Obwohl man Tennis inzwischen in kurzen Hosen spielt, trägt Traditionalist Budge eine weiße Flanellhose, als er den Platz im Kurpark betritt. Als er seine Schläger ablegt, kommt ein Balljunge auf ihn zu, reicht ihm eine Visitenkarte. Auf der Rückseite steht eine handgeschriebene Nachricht: »Es ist lange her, Don…«. Budge weiß sofort, von wem die Nachricht stammt. Er dreht sich zum Balljungen um, fragt ihn, von wo er die Visitenkarte bekommt hat. Der zeigt auf den Zaun, von wo ihm ein Mann mit blondem Haar und aristokratischer Haltung zuwinkt. Sein Winken ist eher zögerlich, als ob er nicht sicher sei, ob Budge und er trotz des Krieges noch Freunde sind. Es ist Gottfried Freiherr von Cramm, in den 30er Jahren neben Max Schmeling einer der populärsten Sportidole Deutschlands und selbst im Ausland ein sehr beliebter Tennis-Star.

 

Von der Gestapo verhaftet

 

Budge und von Cramm sind Rivalen gewesen, aber auch gute Freunde, die viele große Kämpfe gegeneinander ausgetragen haben. Das Interzonen-Finale des Davis-Cups 1937 zwischen den USA und Deutschland in Wimbledon gilt noch heute als einer der Klassiker des Sports. Das entscheidende Match gewann Budge in fünf hart umkämpften Sätzen, was zugleich eine Niederlage für das Ansehen des nationalsozialistischen Deutschlands war.

Wenige Monate danach wurde von Cramm, der seine eindeutige Ablehnung des Nazi-Regimes längst offenkundig gemacht hatte, von der Gestapo verhaftet und zu einem Jahr Gefängnis verurteilt. Der Tennisbaron musste an die Ostfront, wo er schwer verwundet wurde.
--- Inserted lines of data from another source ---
(** [alloc] is the result of [dvfs_alloc_inode]; the result [None] is the
    NULL pointer. *)
Definition dfs_ilookup (sb : super_block) (path : list Z)
    (alloc : option inode) : option inode :=
  match alloc with
  | None => None
  | Some ino =>
      let n := ino_from_path sb path in
      if n <? 0 then None
      else
        let '(_, dirent) := dfs_read_dirent sb n in
        Some {| i_no := n; i_data := pos_start dirent;
                length := len dirent; i_mode := flags dirent |}
  end.

(** [memcmp(&dirent, &empty_dirent, 4) == 0]. *)
Definition dirent_erased (d : dfs_dir_entry) : bool :=
  forallb (Z.eqb ERASED) (firstn 4 (encode_dirent d)).

(** The scan of [dfs_iterate] from slot [i]; [None] at the end of the
    directory. *)
Fixpoint dfs_iterate_scan (fuel : nat) (sb : super_block) (i : Z)
    : option (Z * dfs_dir_entry) :=
  match fuel with
  | O => None
  | S fuel' =>
      let '(_, dirent) := dfs_read_dirent sb i in
      if negb (dirent_erased dirent) then Some (i, dirent)
      else dfs_iterate_scan fuel' sb (i + 1)
  end.

(** Returns the status with [next], [name_buf] and [ctx->fs_ctx] as the
    call leaves them. *)
Definition dfs_iterate (sb : super_block) (next : inode) (name_buf : list Z)
    (parent : inode) (fs_ctx : Z) : Z * inode * list Z * Z :=
  let dir_pos := if fs_ctx =? 0 then fs_ctx + 1 else fs_ctx in
  match dfs_iterate_scan (Z.to_nat (length parent - dir_pos)) sb dir_pos with
  | Some (i, dirent) =>
      (0,
       {| i_no := i; i_data := pos_start dirent;
          length := len dirent; i_mode := flags dirent |},
       strncpy name_buf (name dirent) NAME_MAX,
       i + 1)
  | None => (-1, next, name_buf, fs_ctx)
  end.

(** *** dfs_pathname (lines 447-461) *)

(** [buf] is what the caller's buffer holds; [DVFS_NAME] is the flag of
    fs/dvfs.h, taken as an argument.  Returns the status and the buffer. *)
Definition dfs_pathname (sb : super_block) (ino : inode) (buf : list Z)
    (flags DVFS_NAME : Z) : Z * list Z :=
  let '(_, dirent) := dfs_read_dirent sb (i_no ino) in
  if negb (Z.land flags DVFS_NAME =? 0) then (0, strcpy buf (name dirent))
  else (0, 47 :: strcpy (advance buf 1) (name dirent)).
Zwei seiner Brüder fielen, von Cramm schloss sich dem Umfeld der Widerstandskämpfer um Claus Schenk Graf von Stauffenberg an und musste erleben, wie diese hingerichtet wurden.

Ende des Krieges rettete von Cramm das Leben eines verwundeten US-Soldaten nahe seinem Anwesen bei Hildesheim. »Warum?«, fragte ihn der Pilot. »Weil ich einst gegen Don Budge Tennis gespielt habe«, antwortete von Cramm. Der Amerikaner blickte ihn erstaunt an: »Dann müssen Sie Gottfried von Cramm sein.«

Jetzt, zwei Jahre nach Kriegsende, kommt es zu diesem Wiedersehen der zwei Freunde in Bad Nauheim. Budge hatte alles versucht, um von Cramm bei dessen Inhaftierung zu helfen, appellierte sogar an den US-Präsidenten Franklin D. Roosevelt. Es sind inzwischen neun Jahre vergangenen, seit sich die beiden zuletzt gesehen haben. »Ich ließ meinen Schläger fallen und wir umarmten uns«, erzählt Budge viele Jahre später. Am nächsten Tag verbringen die beiden Größen des Tennissports viele Stunden gemeinsam, sprechen über die Kriegsjahre und alte Zeiten.